- WHAT YOU SHOULD DO -
Starting with the line containing "Forall (λ e, connOf e ≠ Some c) events →" and going on through the line containing "- by injection Hrun as <-.", return the lines of the data below exactly, and only those.

(Beginning of RECORDS SUPPLIED)

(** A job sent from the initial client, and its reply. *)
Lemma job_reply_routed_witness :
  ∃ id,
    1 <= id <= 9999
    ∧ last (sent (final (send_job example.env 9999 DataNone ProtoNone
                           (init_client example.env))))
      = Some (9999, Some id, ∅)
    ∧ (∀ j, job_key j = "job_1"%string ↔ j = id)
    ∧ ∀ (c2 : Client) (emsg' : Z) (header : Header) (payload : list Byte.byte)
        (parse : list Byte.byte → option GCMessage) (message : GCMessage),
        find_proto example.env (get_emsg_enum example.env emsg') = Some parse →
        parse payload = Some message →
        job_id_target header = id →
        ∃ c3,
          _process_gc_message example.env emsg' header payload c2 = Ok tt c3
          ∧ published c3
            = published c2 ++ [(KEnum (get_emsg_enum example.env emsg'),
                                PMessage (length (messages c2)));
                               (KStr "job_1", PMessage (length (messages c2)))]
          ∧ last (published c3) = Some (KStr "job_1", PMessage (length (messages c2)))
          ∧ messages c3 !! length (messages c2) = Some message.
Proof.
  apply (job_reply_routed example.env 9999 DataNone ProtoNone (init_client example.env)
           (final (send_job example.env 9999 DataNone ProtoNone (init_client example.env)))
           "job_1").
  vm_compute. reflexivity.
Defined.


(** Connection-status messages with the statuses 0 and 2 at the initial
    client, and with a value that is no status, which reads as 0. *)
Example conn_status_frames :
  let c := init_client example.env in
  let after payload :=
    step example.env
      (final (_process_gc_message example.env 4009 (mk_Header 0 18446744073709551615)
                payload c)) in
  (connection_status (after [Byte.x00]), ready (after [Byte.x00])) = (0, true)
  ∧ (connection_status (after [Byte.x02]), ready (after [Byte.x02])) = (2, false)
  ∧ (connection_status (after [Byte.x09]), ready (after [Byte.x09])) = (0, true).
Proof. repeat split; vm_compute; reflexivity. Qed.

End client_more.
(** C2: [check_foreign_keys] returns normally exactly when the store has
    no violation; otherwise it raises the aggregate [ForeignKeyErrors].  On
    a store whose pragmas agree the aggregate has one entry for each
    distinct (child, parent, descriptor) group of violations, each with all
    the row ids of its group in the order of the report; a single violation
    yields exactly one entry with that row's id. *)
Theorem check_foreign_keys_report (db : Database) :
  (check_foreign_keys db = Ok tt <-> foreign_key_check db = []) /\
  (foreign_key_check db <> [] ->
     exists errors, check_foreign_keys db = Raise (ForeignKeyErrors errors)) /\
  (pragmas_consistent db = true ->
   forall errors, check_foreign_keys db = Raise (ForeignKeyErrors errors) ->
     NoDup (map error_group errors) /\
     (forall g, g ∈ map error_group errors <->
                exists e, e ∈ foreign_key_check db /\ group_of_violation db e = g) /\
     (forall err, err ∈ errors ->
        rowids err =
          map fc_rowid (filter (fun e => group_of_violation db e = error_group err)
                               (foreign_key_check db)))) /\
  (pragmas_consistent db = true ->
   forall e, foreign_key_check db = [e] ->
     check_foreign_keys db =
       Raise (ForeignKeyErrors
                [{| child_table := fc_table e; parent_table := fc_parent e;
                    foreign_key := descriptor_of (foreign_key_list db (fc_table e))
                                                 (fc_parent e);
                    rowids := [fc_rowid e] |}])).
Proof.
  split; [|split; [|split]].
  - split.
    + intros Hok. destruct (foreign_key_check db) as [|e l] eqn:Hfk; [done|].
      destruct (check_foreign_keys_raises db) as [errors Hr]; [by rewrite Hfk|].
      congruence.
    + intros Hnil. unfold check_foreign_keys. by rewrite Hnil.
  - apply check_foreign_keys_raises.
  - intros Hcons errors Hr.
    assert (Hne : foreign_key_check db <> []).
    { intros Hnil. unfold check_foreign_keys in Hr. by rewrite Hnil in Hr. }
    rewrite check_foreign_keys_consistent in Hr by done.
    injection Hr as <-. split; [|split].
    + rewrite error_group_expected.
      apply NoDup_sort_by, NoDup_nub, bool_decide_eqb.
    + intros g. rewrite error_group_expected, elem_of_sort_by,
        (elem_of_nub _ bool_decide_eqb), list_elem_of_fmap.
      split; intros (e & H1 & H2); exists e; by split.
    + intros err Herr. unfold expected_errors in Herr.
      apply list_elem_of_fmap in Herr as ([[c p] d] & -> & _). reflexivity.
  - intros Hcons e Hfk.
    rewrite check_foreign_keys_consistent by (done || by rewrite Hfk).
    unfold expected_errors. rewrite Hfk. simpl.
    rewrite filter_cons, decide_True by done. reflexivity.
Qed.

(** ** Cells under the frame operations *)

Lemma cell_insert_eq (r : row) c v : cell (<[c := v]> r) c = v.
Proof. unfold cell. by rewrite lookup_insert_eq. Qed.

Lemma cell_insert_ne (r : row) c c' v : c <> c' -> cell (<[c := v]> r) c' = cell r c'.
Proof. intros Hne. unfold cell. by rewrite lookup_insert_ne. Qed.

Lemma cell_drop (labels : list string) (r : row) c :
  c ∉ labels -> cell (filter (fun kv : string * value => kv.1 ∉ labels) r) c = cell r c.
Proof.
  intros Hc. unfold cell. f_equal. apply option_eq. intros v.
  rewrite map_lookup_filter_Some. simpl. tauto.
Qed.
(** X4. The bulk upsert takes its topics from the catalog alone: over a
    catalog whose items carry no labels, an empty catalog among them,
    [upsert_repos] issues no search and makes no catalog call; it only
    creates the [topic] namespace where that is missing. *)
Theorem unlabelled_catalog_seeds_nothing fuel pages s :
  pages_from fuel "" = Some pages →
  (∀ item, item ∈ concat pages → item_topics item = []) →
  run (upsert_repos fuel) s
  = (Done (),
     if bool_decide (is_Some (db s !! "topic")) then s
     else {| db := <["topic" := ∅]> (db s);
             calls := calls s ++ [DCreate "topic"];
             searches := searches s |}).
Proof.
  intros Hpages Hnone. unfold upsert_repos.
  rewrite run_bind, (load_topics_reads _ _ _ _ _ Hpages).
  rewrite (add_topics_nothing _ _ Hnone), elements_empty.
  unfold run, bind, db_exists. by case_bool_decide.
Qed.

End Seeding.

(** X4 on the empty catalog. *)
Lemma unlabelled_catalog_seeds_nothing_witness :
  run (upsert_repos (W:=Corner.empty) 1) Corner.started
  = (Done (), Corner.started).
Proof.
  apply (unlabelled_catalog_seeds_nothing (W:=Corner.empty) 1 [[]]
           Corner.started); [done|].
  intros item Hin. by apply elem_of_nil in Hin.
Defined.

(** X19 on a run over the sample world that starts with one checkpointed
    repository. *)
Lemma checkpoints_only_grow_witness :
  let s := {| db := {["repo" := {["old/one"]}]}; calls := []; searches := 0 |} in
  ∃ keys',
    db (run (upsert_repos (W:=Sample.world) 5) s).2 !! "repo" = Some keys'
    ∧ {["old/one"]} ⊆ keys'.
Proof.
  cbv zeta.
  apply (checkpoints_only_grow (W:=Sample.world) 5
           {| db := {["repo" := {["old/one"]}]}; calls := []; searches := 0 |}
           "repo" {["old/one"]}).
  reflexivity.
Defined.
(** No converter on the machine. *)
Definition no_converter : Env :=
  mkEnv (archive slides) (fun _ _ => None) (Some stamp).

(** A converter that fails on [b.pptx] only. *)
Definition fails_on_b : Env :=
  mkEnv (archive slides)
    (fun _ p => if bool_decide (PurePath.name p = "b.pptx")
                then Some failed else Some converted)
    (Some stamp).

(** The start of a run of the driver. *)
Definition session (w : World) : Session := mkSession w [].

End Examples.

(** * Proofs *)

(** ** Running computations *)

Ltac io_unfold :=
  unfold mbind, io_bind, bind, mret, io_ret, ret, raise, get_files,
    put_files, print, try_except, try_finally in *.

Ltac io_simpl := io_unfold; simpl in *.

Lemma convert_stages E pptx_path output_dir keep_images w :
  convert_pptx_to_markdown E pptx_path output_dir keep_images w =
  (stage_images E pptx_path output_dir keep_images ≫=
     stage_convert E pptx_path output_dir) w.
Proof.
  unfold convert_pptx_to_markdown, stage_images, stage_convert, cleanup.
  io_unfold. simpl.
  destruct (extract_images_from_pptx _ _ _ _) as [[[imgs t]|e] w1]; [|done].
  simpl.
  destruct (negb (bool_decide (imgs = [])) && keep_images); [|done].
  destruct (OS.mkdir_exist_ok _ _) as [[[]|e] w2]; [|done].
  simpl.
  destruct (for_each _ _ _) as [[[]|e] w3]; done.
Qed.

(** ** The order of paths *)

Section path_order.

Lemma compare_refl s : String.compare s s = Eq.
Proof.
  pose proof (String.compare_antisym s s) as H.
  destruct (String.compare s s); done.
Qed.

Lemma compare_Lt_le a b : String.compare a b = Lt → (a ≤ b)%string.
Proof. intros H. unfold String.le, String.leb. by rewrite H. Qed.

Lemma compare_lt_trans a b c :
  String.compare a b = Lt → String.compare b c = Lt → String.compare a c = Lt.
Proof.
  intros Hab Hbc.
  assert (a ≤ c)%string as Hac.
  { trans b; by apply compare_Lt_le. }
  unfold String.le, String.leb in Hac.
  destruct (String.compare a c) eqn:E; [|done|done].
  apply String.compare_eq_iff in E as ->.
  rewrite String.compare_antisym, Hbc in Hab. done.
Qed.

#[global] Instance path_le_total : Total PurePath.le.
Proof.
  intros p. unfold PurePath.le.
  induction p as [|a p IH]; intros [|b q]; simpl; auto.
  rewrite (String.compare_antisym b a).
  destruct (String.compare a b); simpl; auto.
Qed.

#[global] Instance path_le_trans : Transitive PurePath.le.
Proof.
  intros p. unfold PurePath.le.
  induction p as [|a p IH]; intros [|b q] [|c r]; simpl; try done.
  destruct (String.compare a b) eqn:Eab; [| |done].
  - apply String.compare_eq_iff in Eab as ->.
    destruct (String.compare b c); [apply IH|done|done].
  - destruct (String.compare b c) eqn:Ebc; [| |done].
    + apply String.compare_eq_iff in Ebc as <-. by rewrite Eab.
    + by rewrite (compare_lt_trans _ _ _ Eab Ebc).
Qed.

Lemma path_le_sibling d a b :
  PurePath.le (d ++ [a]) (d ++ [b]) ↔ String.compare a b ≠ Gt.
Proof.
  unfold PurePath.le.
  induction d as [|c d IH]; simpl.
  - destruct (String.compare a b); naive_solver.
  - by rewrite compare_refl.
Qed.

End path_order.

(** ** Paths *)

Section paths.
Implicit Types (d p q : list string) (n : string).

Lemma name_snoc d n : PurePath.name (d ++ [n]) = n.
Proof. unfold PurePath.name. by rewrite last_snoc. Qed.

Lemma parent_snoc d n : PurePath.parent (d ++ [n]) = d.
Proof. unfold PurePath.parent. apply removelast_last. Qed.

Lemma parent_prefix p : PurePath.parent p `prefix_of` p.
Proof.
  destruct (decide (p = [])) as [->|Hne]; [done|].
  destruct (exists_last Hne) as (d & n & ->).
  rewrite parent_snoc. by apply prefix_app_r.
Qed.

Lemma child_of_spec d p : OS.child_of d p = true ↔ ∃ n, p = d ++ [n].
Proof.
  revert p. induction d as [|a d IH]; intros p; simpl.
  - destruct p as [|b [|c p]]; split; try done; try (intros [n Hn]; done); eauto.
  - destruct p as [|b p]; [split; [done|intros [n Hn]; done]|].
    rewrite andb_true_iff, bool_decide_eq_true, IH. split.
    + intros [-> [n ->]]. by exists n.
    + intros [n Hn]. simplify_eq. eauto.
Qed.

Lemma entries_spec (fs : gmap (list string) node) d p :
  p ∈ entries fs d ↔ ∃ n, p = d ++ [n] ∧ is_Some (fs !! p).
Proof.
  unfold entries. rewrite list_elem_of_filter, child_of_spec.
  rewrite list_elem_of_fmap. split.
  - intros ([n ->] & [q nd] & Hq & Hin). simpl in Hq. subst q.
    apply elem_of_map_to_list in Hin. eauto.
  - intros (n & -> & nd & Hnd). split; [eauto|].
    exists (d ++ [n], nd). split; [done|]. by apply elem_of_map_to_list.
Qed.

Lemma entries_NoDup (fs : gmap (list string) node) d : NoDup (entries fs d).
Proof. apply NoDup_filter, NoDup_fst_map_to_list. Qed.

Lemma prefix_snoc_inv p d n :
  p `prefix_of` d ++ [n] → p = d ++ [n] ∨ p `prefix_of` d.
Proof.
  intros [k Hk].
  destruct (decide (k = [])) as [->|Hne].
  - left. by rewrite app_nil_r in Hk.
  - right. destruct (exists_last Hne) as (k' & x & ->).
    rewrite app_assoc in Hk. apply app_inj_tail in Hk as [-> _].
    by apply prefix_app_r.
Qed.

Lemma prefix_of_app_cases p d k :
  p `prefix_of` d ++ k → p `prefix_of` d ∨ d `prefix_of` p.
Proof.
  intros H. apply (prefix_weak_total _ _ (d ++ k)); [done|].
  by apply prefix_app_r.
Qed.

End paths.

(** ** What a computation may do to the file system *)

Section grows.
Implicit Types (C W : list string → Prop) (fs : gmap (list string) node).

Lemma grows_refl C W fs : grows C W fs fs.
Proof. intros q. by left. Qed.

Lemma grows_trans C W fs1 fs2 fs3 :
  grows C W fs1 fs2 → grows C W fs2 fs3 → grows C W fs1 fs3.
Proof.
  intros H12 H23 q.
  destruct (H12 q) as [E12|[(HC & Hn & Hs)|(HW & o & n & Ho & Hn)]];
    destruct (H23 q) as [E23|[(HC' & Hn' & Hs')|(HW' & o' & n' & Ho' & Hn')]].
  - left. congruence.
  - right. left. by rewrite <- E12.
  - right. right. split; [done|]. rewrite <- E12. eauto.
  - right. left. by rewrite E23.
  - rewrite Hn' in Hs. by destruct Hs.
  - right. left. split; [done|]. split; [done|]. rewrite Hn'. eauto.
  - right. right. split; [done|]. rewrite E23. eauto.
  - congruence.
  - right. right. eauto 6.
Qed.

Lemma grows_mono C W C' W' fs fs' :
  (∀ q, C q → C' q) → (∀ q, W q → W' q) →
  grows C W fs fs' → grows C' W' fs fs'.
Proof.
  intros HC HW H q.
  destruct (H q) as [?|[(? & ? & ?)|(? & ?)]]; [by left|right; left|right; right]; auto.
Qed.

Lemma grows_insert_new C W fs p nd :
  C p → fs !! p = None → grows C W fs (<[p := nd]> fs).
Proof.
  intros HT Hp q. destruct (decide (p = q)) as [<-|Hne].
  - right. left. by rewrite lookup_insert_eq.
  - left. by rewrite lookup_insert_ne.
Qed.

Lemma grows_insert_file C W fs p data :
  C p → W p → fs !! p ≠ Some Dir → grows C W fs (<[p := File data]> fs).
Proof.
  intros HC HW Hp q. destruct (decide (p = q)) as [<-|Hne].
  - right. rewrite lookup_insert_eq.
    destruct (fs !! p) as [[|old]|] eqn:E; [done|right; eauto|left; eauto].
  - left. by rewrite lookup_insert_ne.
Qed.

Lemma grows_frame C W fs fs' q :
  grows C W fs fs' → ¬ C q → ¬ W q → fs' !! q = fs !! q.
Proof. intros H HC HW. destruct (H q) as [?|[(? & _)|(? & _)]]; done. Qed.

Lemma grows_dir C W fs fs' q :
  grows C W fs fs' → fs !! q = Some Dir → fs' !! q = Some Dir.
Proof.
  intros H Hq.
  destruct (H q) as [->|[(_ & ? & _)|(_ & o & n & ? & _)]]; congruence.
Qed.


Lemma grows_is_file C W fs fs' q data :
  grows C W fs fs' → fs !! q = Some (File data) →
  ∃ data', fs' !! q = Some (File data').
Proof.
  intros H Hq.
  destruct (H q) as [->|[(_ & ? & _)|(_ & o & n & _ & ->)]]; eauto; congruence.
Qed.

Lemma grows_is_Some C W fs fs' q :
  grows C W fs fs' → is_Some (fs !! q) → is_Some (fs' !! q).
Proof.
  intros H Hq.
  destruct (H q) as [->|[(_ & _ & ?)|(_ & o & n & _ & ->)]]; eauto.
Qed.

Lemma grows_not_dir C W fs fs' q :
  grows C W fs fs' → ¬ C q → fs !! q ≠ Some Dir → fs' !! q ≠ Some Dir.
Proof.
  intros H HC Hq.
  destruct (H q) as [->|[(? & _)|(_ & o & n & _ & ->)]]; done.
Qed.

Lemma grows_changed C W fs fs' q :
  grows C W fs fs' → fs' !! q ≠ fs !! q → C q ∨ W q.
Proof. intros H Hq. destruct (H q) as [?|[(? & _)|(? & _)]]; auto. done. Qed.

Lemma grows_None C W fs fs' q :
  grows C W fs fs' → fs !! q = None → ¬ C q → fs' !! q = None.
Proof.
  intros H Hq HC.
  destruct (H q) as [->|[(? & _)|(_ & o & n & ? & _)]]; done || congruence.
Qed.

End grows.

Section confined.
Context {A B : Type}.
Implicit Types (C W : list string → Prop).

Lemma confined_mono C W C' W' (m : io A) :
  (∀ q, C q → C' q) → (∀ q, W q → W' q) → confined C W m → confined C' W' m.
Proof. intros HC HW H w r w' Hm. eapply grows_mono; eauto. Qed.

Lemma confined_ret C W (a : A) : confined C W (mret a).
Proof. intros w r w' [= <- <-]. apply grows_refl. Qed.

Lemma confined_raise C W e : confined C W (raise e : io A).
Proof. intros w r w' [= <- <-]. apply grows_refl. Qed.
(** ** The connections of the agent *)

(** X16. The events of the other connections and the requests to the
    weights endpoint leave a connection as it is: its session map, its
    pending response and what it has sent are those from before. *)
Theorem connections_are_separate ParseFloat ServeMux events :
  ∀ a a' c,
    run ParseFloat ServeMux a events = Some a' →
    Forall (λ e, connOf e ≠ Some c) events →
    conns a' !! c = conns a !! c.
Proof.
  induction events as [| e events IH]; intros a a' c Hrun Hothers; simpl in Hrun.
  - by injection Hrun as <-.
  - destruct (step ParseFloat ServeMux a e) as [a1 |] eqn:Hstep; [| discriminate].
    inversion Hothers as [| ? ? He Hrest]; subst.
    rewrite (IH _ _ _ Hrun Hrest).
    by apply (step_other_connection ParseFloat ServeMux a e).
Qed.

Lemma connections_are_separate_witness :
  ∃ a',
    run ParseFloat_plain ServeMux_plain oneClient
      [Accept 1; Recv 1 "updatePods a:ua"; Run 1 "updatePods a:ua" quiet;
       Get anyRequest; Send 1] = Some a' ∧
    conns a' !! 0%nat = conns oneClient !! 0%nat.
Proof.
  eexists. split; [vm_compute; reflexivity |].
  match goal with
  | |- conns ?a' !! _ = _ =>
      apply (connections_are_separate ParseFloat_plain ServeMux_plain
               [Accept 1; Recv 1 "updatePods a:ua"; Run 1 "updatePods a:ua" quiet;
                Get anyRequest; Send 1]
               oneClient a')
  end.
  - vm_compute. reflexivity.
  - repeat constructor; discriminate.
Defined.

(End of RECORDS SUPPLIED)

- RESPONSE FOR THIS EXERCISE -
    Forall (λ e, connOf e ≠ Some c) events →
    conns a' !! c = conns a !! c.
Proof.
  induction events as [| e events IH]; intros a a' c Hrun Hothers; simpl in Hrun.
  - by injection Hrun as <-.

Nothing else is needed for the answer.